═════ Input for this task
(* ===== verification/DnsCacheLife.v ===== *)
(** How long the cache of DNS answers keeps an answer, and that a saved cache is loaded again
    (src/masterdns/internal/dnscache/store.go, on DnsCache.v). *)

From stdpp Require Import base tactics list gmap strings sorting.
From Stdlib Require Import ZArith Lia.
From S2P Require Import Prelude DnsCache DnsCacheInv.
Import DnsCache.

(** ** Retention *)

Definition op_key (o : cache_op) : option bytes :=
  match o with
  | OpLookup k _ _ _ _ | OpGet k _ _ | OpSet k _ _ _ _ _ => Some k
  | OpSnapshot _ | OpHasPending | OpClear => None
  end.

(** [o] does not change the answer of [k]: it is about another question, or reads this one
    between the times [t0] and [now]. *)
Definition reads_only (k : bytes) (t0 now : Z) (o : cache_op) : Prop :=
  match o with
  | OpLookup k' _ _ _ t | OpGet k' _ t => k' = k -> t0 <= t <= now
  | OpSet k' _ _ _ _ _ => k' <> k
  | _ => True
  end.

(** The other questions of the shard of [k] in [ops]. *)
Definition rivals (k : bytes) (ops : list cache_op) : gset bytes :=
  list_to_set (filter (fun k' => k' <> k /\ getShardIndex k' = getShardIndex k) (omap op_key ops)).

(** The answer of [k] is in the list, and only [T] was used after it. *)
Definition kept (k response : bytes) (t0 now : Z) (T : gset bytes) (l : lru) : Prop :=
  exists l1 e l2, l = l1 ++ (k, e) :: l2 /\ Forall (fun p : bytes * Entry => p.1 ∈ T) l2 /\
    Status e = StatusReady /\ Response e = response /\ t0 <= LastUsedAt e <= now.

Lemma kept_find k response t0 now T l : NoDup (map fst l) -> kept k response t0 now T l ->
  exists e, lru_find k l = Some e /\ Status e = StatusReady /\ Response e = response /\ t0 <= LastUsedAt e <= now.
Proof.
  intros Hn (l1 & e & l2 & -> & _ & H). exists e. split; [| done]. unfold lru_find. rewrite list_find_app_r; [cbn; by rewrite decide_True |].
  apply list_find_None, Forall_forall. intros [k' e'] Hin Hk. cbn in Hk. subst k'. rewrite map_app in Hn. apply NoDup_app in Hn as (_ & Hn & _). apply (Hn k).
  - apply list_elem_of_fmap. by exists (k, e').
  - cbn. left.
Qed.

(** Another key is used. *)
Lemma kept_other n k k' e' response t0 now T l : NoDup (map fst l) -> k' <> k -> (size (T ∪ {[k']}) < n)%nat ->
  kept k response t0 now T l -> kept k response t0 now (T ∪ {[k']}) (use n k' e' l).
Proof.
  intros Hn Hk Hsz (l1 & e & l2 & -> & HT & H). rewrite map_app in Hn. cbn in Hn. apply NoDup_app in Hn as (_ & _ & Hn). apply NoDup_cons in Hn as [_ Hn].
  unfold use, forget. rewrite filter_app, filter_cons, decide_True by (cbn; done).
  set (l1' := filter (fun p : bytes * Entry => p.1 <> k') l1). set (l2' := filter (fun p : bytes * Entry => p.1 <> k') l2).
  assert (length (l2' ++ [(k', e')]) <= size (T ∪ {[k']}))%nat as Hlen.
  { assert (NoDup (map fst (l2' ++ [(k', e')]))) as Hnd.
    { rewrite map_app. apply NoDup_app. split; [eapply sublist_NoDup; [exact Hn |]; apply fmap_sublist, sublist_filter |]. split; [| apply NoDup_singleton].
      intros x (p & -> & Hp)%list_elem_of_fmap Hx%list_elem_of_singleton. apply list_elem_of_filter in Hp as [Hp _]. done. }
    rewrite <- (length_map fst), <- (size_list_to_set (C := gset bytes)) by done. apply subseteq_size. intros x (p & -> & Hp)%elem_of_list_to_set%list_elem_of_fmap.
    apply elem_of_app in Hp as [Hp | Hp%list_elem_of_singleton]; [| subst p; set_solver]. apply list_elem_of_filter in Hp as [_ Hp].
    rewrite Forall_forall in HT. specialize (HT p Hp). set_solver. }
  rewrite <- !(assoc_L (++)). cbn [app]. set (m := (length _ - n)%nat). assert (m <= length l1')%nat as Hm.
  { unfold m. rewrite !length_app. cbn [length]. rewrite !length_app in *. cbn [length] in *. lia. }
  exists (drop m l1'), e, (l2' ++ [(k', e')]). rewrite drop_app_le by done. split; [done |]. split; [| done].
  apply Forall_app. split; [| apply Forall_singleton; cbn; set_solver]. apply Forall_forall. intros p [_ Hp]%list_elem_of_filter. rewrite Forall_forall in HT. specialize (HT p Hp). set_solver.
Qed.

(** [k] itself is used. *)
Lemma kept_own n k e response t0 now T l : (1 <= n)%nat -> Status e = StatusReady -> Response e = response -> t0 <= LastUsedAt e <= now ->
  kept k response t0 now T (use n k e l).
Proof.
  intros Hn H1 H2 H3. unfold use. set (m := (length _ - n)%nat). exists (drop m (forget k l)), e, []. rewrite drop_app_le by (unfold m; rewrite length_app; cbn; lia).
  split; [done |]. split; [constructor | done].
Qed.

Lemma kept_mono k response t0 now T T' l : T ⊆ T' -> kept k response t0 now T l -> kept k response t0 now T' l.
Proof.
  intros HT (l1 & e & l2 & -> & H1 & H2). exists l1, e, l2. split; [done |]. split; [| done]. eapply Forall_impl; [exact H1 |]. set_solver.
Qed.

Lemma kept_forget k k' response t0 now T l : k' <> k -> kept k response t0 now T l -> kept k response t0 now T (forget k' l).
Proof.
  intros Hk (l1 & e & l2 & -> & H1 & H2). unfold forget. rewrite filter_app, filter_cons, decide_True by (cbn; done).
  eexists _, e, _. split; [reflexivity |]. split; [| done]. apply Forall_forall. intros p [_ Hp]%list_elem_of_filter. by apply (proj1 (Forall_forall _ _) H1).
Qed.

Lemma kept_clear k response t0 now T l : kept k response t0 now T l -> kept k response t0 now T (spec_clear l).
Proof.
  intros (l1 & e & l2 & -> & H1 & H2 & H3). unfold spec_clear. rewrite filter_app, filter_cons, decide_True by (cbn; by rewrite H2).
  eexists _, e, _. split; [reflexivity |]. split; [| done]. apply Forall_forall. intros p [_ Hp]%list_elem_of_filter. by apply (proj1 (Forall_forall _ _) H1).
Qed.

Definition shard_list (k : bytes) (s : Store) : lru := default [] (contents s !! getShardIndex k).

Lemma shard_list_nodup k s : store_ok s -> NoDup (map fst (shard_list k s)).
Proof.
  intros Hst. destruct (shard_at k s Hst) as (sh & _ & _ & Hok & _ & E). unfold shard_list. rewrite E. unfold pairs. rewrite map_map. apply Hok.
Qed.

Lemma limit_pos s : (1 <= limit (params_of s))%nat.
Proof. cbn. unfold shard_limit. case_if; zbool; lia. Qed.

Section retention.
Context (k response : bytes) (t0 now : Z).

(** One operation on the list of the shard. *)
Lemma kept_used p k' T l r l' : NoDup (map fst l) -> (1 <= limit p)%nat -> now - t0 < ttl p -> kept k response t0 now T l ->
  (k' <> k -> (size (T ∪ {[k']}) < limit p)%nat) ->
  (exists domain qType qClass t, spec_lookup p k' domain qType qClass t l = (r, l') /\ (k' = k -> t0 <= t <= now)) ->
  kept k response t0 now (if decide (k' = k) then T else T ∪ {[k']}) l'.
Proof.
  intros Hn Hp Ht Hk Hsz (domain & qType & qClass & t & E & Hkt). unfold spec_lookup in E. case_decide as Hd.
  - subst k'. specialize (Hkt eq_refl). destruct (kept_find _ _ _ _ _ _ Hn Hk) as (e & Hf & H1 & H2 & H3). rewrite Hf in E.
    replace (expired p e t) with false in E; [| symmetry; unfold expired; rewrite H1; cbn; apply Z.leb_gt; lia]. rewrite H1 in E. cbn in E. injection E as _ <-.
    apply kept_own; done.
  - specialize (Hsz Hd). destruct (lru_find k' l) as [e |]; [destruct (expired p e t); [| destruct (Status e =? StatusReady); [| destruct (_ <=? _)]] |]; injection E as _ <-; by apply kept_other.
Qed.

Lemma kept_got p k' T l rawQuery r l' t : NoDup (map fst l) -> (1 <= limit p)%nat -> now - t0 < ttl p -> kept k response t0 now T l ->
  (k' <> k -> (size (T ∪ {[k']}) < limit p)%nat) -> (k' = k -> t0 <= t <= now) -> spec_get p k' rawQuery t l = (r, l') ->
  kept k response t0 now (if decide (k' = k) then T else T ∪ {[k']}) l'.
Proof.
  intros Hn Hp Ht Hk Hsz Hkt E. unfold spec_get in E. case_decide as Hd.
  - subst k'. specialize (Hkt eq_refl). destruct (kept_find _ _ _ _ _ _ Hn Hk) as (e & Hf & H1 & H2 & H3). rewrite Hf in E.
    replace (expired p e t) with false in E; [| symmetry; unfold expired; rewrite H1; cbn; apply Z.leb_gt; lia]. injection E as _ <-. apply kept_own; done.
  - specialize (Hsz Hd). destruct (lru_find k' l) as [e |]; [destruct (expired p e t) |]; injection E as _ <-.
    + apply (kept_mono _ _ _ _ T); [set_solver |]. by apply kept_forget.
    + by apply kept_other.
    + apply (kept_mono _ _ _ _ T); [set_solver | done].
Qed.

Lemma shard_list_insert k' l s s' : store_ok s -> contents s' = <[getShardIndex k' := l]> (contents s) ->
  shard_list k s' = if decide (getShardIndex k' = getShardIndex k) then l else shard_list k s.
Proof.
  intros Hst E. unfold shard_list. rewrite E. case_decide as Hd; [| by rewrite list_lookup_insert_ne]. rewrite Hd, list_lookup_insert_eq; [done |].
  unfold contents. rewrite length_map, (st_shards _ Hst). apply shard_index_range.
Qed.

Lemma rivals_one o k' : op_key o = Some k' -> rivals k [o] = if decide (k' <> k /\ getShardIndex k' = getShardIndex k) then {[k']} else ∅.
Proof.
  intros E. unfold rivals. cbn [omap list_omap]. rewrite E, filter_cons. case_decide; cbn; set_solver.
Qed.

Lemma kept_step o s T : store_ok s -> reads_only k t0 now o -> (size (T ∪ rivals k [o]) < limit (params_of s))%nat -> now - t0 < cacheTTL s ->
  kept k response t0 now T (shard_list k s) -> kept k response t0 now (T ∪ rivals k [o]) (shard_list k (cache_step o s).2).
Proof.
  intros Hst Ho Hsz Ht Hk. destruct (step_refines o s Hst) as (r & s' & E & Hst' & _ & Hspec). rewrite E. cbn [snd].
  pose proof (shard_list_nodup k s Hst) as Hn. pose proof (limit_pos s) as Hp.
  assert (contents s' = contents s -> kept k response t0 now (T ∪ rivals k [o]) (shard_list k s')) as Hsame.
  { intros Es. unfold shard_list. rewrite Es. eapply kept_mono; [| exact Hk]. set_solver. }
  assert (forall k' l', op_key o = Some k' -> contents s' = <[getShardIndex k' := l']> (contents s) ->
    (getShardIndex k' = getShardIndex k -> (k' <> k -> (size (T ∪ {[k']}) < limit (params_of s))%nat) -> kept k response t0 now (if decide (k' = k) then T else T ∪ {[k']}) l') ->
    kept k response t0 now (T ∪ rivals k [o]) (shard_list k s')) as Hkey.
  { intros k' l' Hok Es Hl. rewrite (rivals_one o k' Hok) in *. rewrite (shard_list_insert k' l' s s' Hst Es). destruct (decide (getShardIndex k' = getShardIndex k)) as [Hi | Hi].
    - destruct (decide (k' = k)) as [-> | Hne].
      + eapply kept_mono; [| apply Hl; [done | by intros []]]. set_solver.
      + rewrite decide_True in * by done. apply Hl; [done |]. intros _. exact Hsz.
    - eapply kept_mono; [| exact Hk]. set_solver. }
  destruct o as [k' domain qType qClass t | k' rawQuery t | k' domain qType qClass rawResponse t | k' | |]; cbn [spec_step] in Hspec.
  - destruct (decide (k' = [])) as [-> | Hk']; [rewrite bool_decide_true in Hspec by done; injection Hspec as _ Es; by apply Hsame |]. rewrite bool_decide_false in Hspec by done.
    destruct (spec_lookup _ _ _ _ _ _ _) as [r' l'] eqn:El. injection Hspec as _ Es. eapply (Hkey k' l'); [done | by rewrite Es |]. intros Hi Hs2. rewrite Hi in El.
    eapply (kept_used (params_of s)); [exact Hn | done | done | done | done |]. eexists _, _, _, _. split; [exact El | exact Ho].
  - destruct (decide (k' = [])) as [-> | Hk']; [rewrite bool_decide_true in Hspec by done; injection Hspec as _ Es; by apply Hsame |]. rewrite bool_decide_false in Hspec by done.
    destruct (spec_get _ _ _ _ _) as [r' l'] eqn:El. injection Hspec as _ Es. eapply (Hkey k' l'); [done | by rewrite Es |]. intros Hi Hs2. rewrite Hi in El.
    eapply (kept_got (params_of s)); [exact Hn | done | done | done | done | exact Ho | exact El].
  - destruct (bool_decide (k' = []) || _); [injection Hspec as _ Es; by apply Hsame |]. injection Hspec as _ Es. eapply (Hkey k' _); [done | by rewrite Es |].
    intros Hi Hs2. cbn in Ho. rewrite decide_False by done. unfold spec_set. rewrite Hi. apply kept_other; [exact Hn | done | by apply Hs2 | exact Hk].
  - injection Hspec as _ Es. by apply Hsame.
  - injection Hspec as _ Es. by apply Hsame.
  - injection Hspec as _ Es. unfold shard_list. rewrite <- Es. unfold shard_list in Hk. eapply kept_mono; [| rewrite list_lookup_fmap; destruct (contents s !! getShardIndex k); cbn in *; [by apply kept_clear | exact Hk]]. set_solver.
Qed.
End retention.
Definition resetWindow (s : connectionStats) : connectionStats := s <| windowStartedAt := 0 |> <| windowSent := 0 |> <| windowLost := 0 |>.

Definition SetConnectionValidity (key : bytes) (valid : bool) (b : Balancer) : run_ (bool * Balancer) :=
  match connectionByKeyLocked key b with
  | None => Ok (false, b)
  | Some (idx, conn) =>
      if Bool.eqb (IsValid conn) valid then Ok (true, b)
      else
        let b := on_connection idx (fun c => c <| IsValid := valid |>) b in
        let! b := if valid then let! _ := at_ (stats b) idx in Ok (on_stats idx resetWindow b)
                  else Ok (clearPreferredResolverReferencesLocked key b) in
        Ok (true, moveConnectionStateLocked idx valid b)
  end.

Definition SetConnectionMTU (key : bytes) (uploadBytes uploadChars downloadBytes : Z) (b : Balancer) : bool * Balancer :=
  match connectionByKeyLocked key b with
  | None => (false, b)
  | Some (idx, _) =>
      (true, on_connection idx (fun c => c <| UploadMTUBytes := uploadBytes |> <| UploadMTUChars := uploadChars |> <| DownloadMTUBytes := downloadBytes |>) b)
  end.

Definition ApplyMTUProbeResult (key : bytes) (uploadBytes uploadChars downloadBytes resolveTime : Z) (active : bool) (b : Balancer) : run_ (bool * Balancer) :=
  match connectionByKeyLocked key b with
  | None => Ok (false, b)
  | Some (idx, conn) =>
      let b := on_connection idx (fun c => c <| UploadMTUBytes := uploadBytes |> <| UploadMTUChars := uploadChars |>
        <| DownloadMTUBytes := downloadBytes |> <| MTUResolveTime := resolveTime |> <| IsValid := active |>) b in
      let wasValid := IsValid conn in
      let! b := if active then let! _ := at_ (stats b) idx in Ok (on_stats idx resetWindow b)
                else Ok (clearPreferredResolverReferencesLocked key b) in
      Ok (true, if negb (Bool.eqb wasValid active) then moveConnectionStateLocked idx active b else b)
  end.

(** ** Statistics *)

Definition applyHalfLife (s : connectionStats) : connectionStats :=
  if (sent s <=? connectionStatsHalfLifeThreshold) && (acked s <=? connectionStatsHalfLifeThreshold) &&
     (lost s <=? connectionStatsHalfLifeThreshold) && (rttCount s <=? connectionStatsHalfLifeThreshold) then s
  else s <| sent := sent s / 2 |> <| acked := acked s / 2 |> <| lost := lost s / 2 |> <| rttMicrosSum := rttMicrosSum s / 2 |> <| rttCount := rttCount s / 2 |>.

Definition with_stats (key : bytes) (f : connectionStats -> connectionStats) (b : Balancer) : Balancer :=
  match statsForKey key b with None => b | Some idx => on_stats idx f b end.

Definition ReportSend (key : bytes) (b : Balancer) : Balancer :=
  with_stats key (fun s => applyHalfLife (s <| sent := wrap64 (sent s + 1) |>)) b.

Definition ReportSuccess (key : bytes) (rtt : Z) (b : Balancer) : Balancer :=
  with_stats key (fun s =>
    let s := s <| acked := wrap64 (acked s + 1) |> in
    let s := if 0 <? rtt then s <| rttMicrosSum := wrap64 (rttMicrosSum s + rtt / 1000) |> <| rttCount := wrap64 (rttCount s + 1) |> else s in
    applyHalfLife s) b.

Definition ResetServerStats (key : bytes) (b : Balancer) : Balancer :=
  with_stats key (fun s => s <| sent := 0 |> <| acked := 0 |> <| lost := 0 |> <| rttMicrosSum := 0 |> <| rttCount := 0 |>) b.

Definition SeedConservativeStats (key : bytes) (b : Balancer) : Balancer :=
  with_stats key (fun s => s <| sent := 10 |> <| acked := 8 |> <| lost := 0 |> <| rttMicrosSum := 0 |> <| rttCount := 0 |>) b.

Definition AverageRTT (key : bytes) (b : Balancer) : option Z :=
  match statsForKey key b with
  | None => None
  | Some idx =>
      let s := default empty_stats (stats b !! Z.to_nat idx) in
      if rttCount s =? 0 then None else Some (rttMicrosSum s / rttCount s * 1000)
  end.

(** [clock] is the time that [time.Now()] gives. *)
Definition ensureWindowLocked (now window clock : Z) (s : connectionStats) : connectionStats :=
  let now := if now =? zero_time then clock else now in
  if window <=? 0 then if windowStartedAt s =? 0 then s <| windowStartedAt := now |> else s
  else if (windowStartedAt s =? 0) || (window <=? now - windowStartedAt s)
  then s <| windowStartedAt := now |> <| windowSent := 0 |> <| windowLost := 0 |>
  else s.
Lemma pickFromPool_ok (P : Connection -> Prop) pool p ids : chosen b ids pool -> Forall P pool -> pool <> [] -> pick b (pickFromPoolLocked pool p b) (fun _ c => P c) False.
Proof.
  intros [_ Hc] HP Hne. assert (0 < len pool) as Hl by (unfold len; destruct pool; [done | cbn; lia]). unfold pickFromPoolLocked. rewrite (proj2 (Z.eqb_neq _ 0)) by lia.
  assert (forall pos b', quiet b b' -> 0 <= pos < len pool -> pick b (let! c := at_ pool pos in Ok (Some c, b')) (fun _ c => P c) False) as Hat.
  { intros pos b' Hq Hpos. destruct (at_ok (E := balancer_error) pool pos Hpos) as (c & -> & Hpc). cbn [obind]. exists (Some c), b'. split; [done |]. split; [done |].
    destruct (Forall2_lookup_r _ _ _ _ _ Hc Hpc) as (i & _ & Hi). exists i. split; [done |]. rewrite Forall_lookup in HP. by eapply HP. }
  destruct p.
  - pose proof (quiet_random b) as Hq. destruct (nextRandom b) as [r b']. apply Hat; [done |]. by apply Z.mod_pos_bound.
  - pose proof (quiet_advance 1 b) as Hq. destruct (rr_advance 1 b) as [counter b']. apply Hat; [done |]. unfold roundRobinStartIndex. rewrite (proj2 (Z.leb_gt _ _)) by lia. by apply Z.mod_pos_bound.
Qed.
══════════
• Assignment: Lines with "statsForKey": state how many there are in the records, and nothing more.

• Worked solution: 2